It should be understood that the illustrated structure of the embodiment of the present application does not constitute a specific limitation on the electronic device 100. In other embodiments of the application, electronic device 100 may include more or fewer components than shown, or certain components may be combined, or certain components may be split, or different arrangements of components. The illustrated components may be implemented in hardware, software, or a combination of software and hardware.
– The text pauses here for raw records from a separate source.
(** A node that is listed, and that the tree has, has what is shown below it once it was loaded. *)
Lemma same_keys d d' n u' r' :
  Listed d → shows d d' → Listed (nodeData n) → nodeKey n = key d →
  isPlaceType (treeNodeType (nodeData n)) = true ∧
  ∃ result, getChildren databases i18n engine u' (treeNodeType (nodeData n)) (withRefresh r' (extraParams (nodeData n))) = Some (Some result) ∧
    key d' ∈ keys (children result).
Proof.
  intros Hd (Hp & u & r & result & c & Hg & Hc & <-) Hn Hk. pose proof (onPath_place _ Hp) as Hplace.
  destruct (certain_same databases i18n engine sources Hplain d (nodeData n)) as [Ht Hs]; [by split; [|left]|done|exact Hk|].
  split; [by rewrite Ht|]. rewrite Ht, (sameParams_refresh _ _ r' Hs).
  pose proof (steady_children u u' (treeNodeType d) (extraParams d) r r' Hp) as E. rewrite Hg in E.
  destruct (getChildren _ _ _ u' _ _) as [[result'|]|]; [|done..]. cbn in E. injection E as E. exists result'. split; [done|]. rewrite <- E. by apply (list_elem_of_fmap_2 nodeKey).
Qed.

Context (current : nat → bool) (Hcurrent : ∀ time, current time = true).

Lemma path_node d d' n s time :
  Listed d → shows d d' → GoodStore s → findNode (key d) (treeData s) = Some n →
  ∃ s' time', loadPathNode databases i18n engine uuid current n s time = (s', time', true) ∧ GoodStore s' ∧
    is_Some (findNode (key d) (treeData s')) ∧ is_Some (findNode (key d') (treeData s')).
Proof.
  intros Hd Hshow Hs Hn. destruct (findNode_in _ _ _ Hn) as [Hin Hk].
  destruct (treeData s) as [tree|] eqn:Et; [|by apply not_elem_of_nil in Hin]. cbn [default from_option id] in Hin.
  pose proof Hs as Hs'. unfold TreeLoading.GoodStore in Hs'. rewrite Et in Hs'. destruct (good_node _ _ _ _ _ _ Hs' Hin) as [Hl Ha].
  destruct (same_keys d d' n (uuid (nodeKey n)) false Hd Hshow Hl Hk) as (Hp & result & Hg & Hc). unfold loadPathNode.
  destruct (nodeChildren n) as [cs|] eqn:Ecs.
  - rewrite bool_decide_eq_false_2 by done. cbn [andb]. exists s, time. split_and!; [done|done|by rewrite Et, Hn|]. rewrite Et.
    eapply find_child; [exact Hn|exact Ecs|]. destruct (Ha cs Hp Ecs) as (u & r & result' & Hg' & ->).
    destruct (same_keys d d' n u r Hd Hshow Hl Hk) as (_ & result'' & Hg'' & Hc''). by rewrite Hg' in Hg''; injection Hg'' as <-.
  - rewrite bool_decide_eq_true_2 by done. rewrite place_not_leaf by done. cbn [andb negb].
    assert (certain databases i18n engine sources (nodeData n)) as Hcertain by (by split; [|left]).
    pose proof (handle_good databases i18n engine sources Hplain (uuid (nodeKey n)) n (mkOptions false true true) s Hcertain Hs) as Hgood.
    pose proof (handle_answered databases i18n engine (uuid (nodeKey n)) n n (mkOptions false true true) s tree result Et) as Hh.
    rewrite Hk in Hh. specialize (Hh Hn). cbn [refresh] in Hh. rewrite Hk in *.
    assert (reusesChildren n false s = false) as Er by (unfold reusesChildren; rewrite Ecs; done). specialize (Hh Er Hg). cbv zeta in Hh.
    destruct (handleLoadData _ _ _ _ _ _ _) as [s' res]. destruct Hh as (-> & Et' & _). rewrite Hcurrent. exists s', (S time). split; [done|]. split; [exact Hgood|].
    rewrite Et', Ecs. cbn [resolveLoadedTreeData mergeLoadedTreeData].
    assert (findNode (key d) (Some (applyExistingTreeNodeRefresh tree (key d) (mkRefresh (children result) (total result)))) =
            Some (refreshedNode (mkRefresh (children result) (total result)) n)) as Ef by (by rewrite findNode_refresh, Hn).
    split; [by rewrite Ef|]. eapply find_child; [exact Ef|done|done].
Qed.

Lemma good_expanded ks s : GoodStore s → GoodStore (setExpandedKeys ks s).
Proof. done. Qed.

(** Every node of the path is reached. *)
Lemma path_reached d ds s time :
  Listed d → shownPath d ds → GoodStore s → is_Some (findNode (key d) (treeData s)) →
  ∃ s' time', loadDatabaseTreePath databases i18n engine uuid current (removelast (key <$> d :: ds)) s time = (s', time', true) ∧ GoodStore s' ∧
    is_Some (findNode (default [] (last (key <$> d :: ds))) (treeData s')).
Proof.
  revert d s time. induction ds as [|d' ds IH]; intros d s time Hd Hpath Hs [n Hn].
  - cbn. exists s, (S time). rewrite Hcurrent. by rewrite Hn.
  - destruct Hpath as [Hshow Hpath]. rewrite fmap_cons. change (removelast (key d :: (key <$> d' :: ds))) with (key d :: removelast (key <$> d' :: ds)).
    cbn [loadDatabaseTreePath]. rewrite Hcurrent, findByKey_same, Hn. cbn [negb].
    destruct (path_node d d' n s (S time) Hd Hshow Hs Hn) as (s' & time' & -> & Hs' & [m Hm] & Hnext). cbn [negb].
    rewrite Hcurrent, findByKey_same, Hm. cbn [negb].
    destruct (IH d' (setExpandedKeys (expandedKeys (interaction s') ++ [key d]) s') (S time')) as (s'' & time'' & E & Hs'' & Hlast);
      [by eapply shows_listed|done|by apply good_expanded|done|]. exists s'', time''. split_and!; [exact E|done|exact Hlast].
Qed.
End paths.

(** ** The tab of a table *)

Section table_tab.
Context (databases : dict DynamicDatabases.IDatabase) (i18n : jstr → jstr) (engine : Engine) (sources : Z → IExtraParams).
Context (Hplain : PlainEngine engine sources) (uuid : jstr → nat → jstr).
Notation Listed := (Listed databases i18n engine sources).
Notation GoodStore := (GoodStore databases i18n engine sources).

(** A tab that shows or edits the table [t] of the data source [id]. *)
Record TableTab (tab : ActiveTab) (id : Z) (u : TabData) (t : jstr) : Prop := mkTableTab {
  table_tab_type : activeTabType tab ∈ [EditTable; EditTableData];
  table_tab_data : activeTabData tab = Some u;
  table_tab_id : tabSourceId u = Some id ∧ (0 < id)%Z;
  table_tab_place : plainOption (tabDatabase u) ∧ plainOption (tabSchema u);
  table_tab_table : tabTable u = Some t ∧ plainName t;
}.

Context (tab : ActiveTab) (id : Z) (u : TabData) (t : jstr) (Htab : TableTab tab id u t).
Let place := tabPlace id u.

Lemma table_source : sourceOf (Some u) = Some (id, u).
Proof. destruct (table_tab_id _ _ _ _ Htab) as [E Hid]. unfold sourceOf. rewrite E. by destruct id. Qed.

Lemma table_named : truthyText (tabTable u) = Some t ∧ truthyName (tabTable u) = true.
Proof. destruct (table_tab_table _ _ _ _ Htab) as [-> (Hne & _)]. by destruct t. Qed.

Definition tableCandidates : list ActiveTabDatabaseCandidate :=
  mkCandidate (Some (tableKey place (Some t))) TABLE None None None None false ::
  mkCandidate None TABLE (Some t) (Some id) (tabDatabase u) (tabSchema u) false :: getContextCandidates (Some u).

Lemma tableKey_not_empty p x : tableKey p x ≠ [].
Proof. done. Qed.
The processor 110 may include one or more processing units, such as: the processor 110 may include an application processor (application processor, AP), a modem processor, a graphics processor (graphics processing unit, GPU), an image signal processor (image signal processor, ISP), a controller, a memory, a video codec, a digital signal processor (digital signal processor, DSP), a baseband processor, and/or a neural network processor (neural-network processing unit, NPU), etc. Wherein the different processing units may be separate devices or may be integrated in one or more processors.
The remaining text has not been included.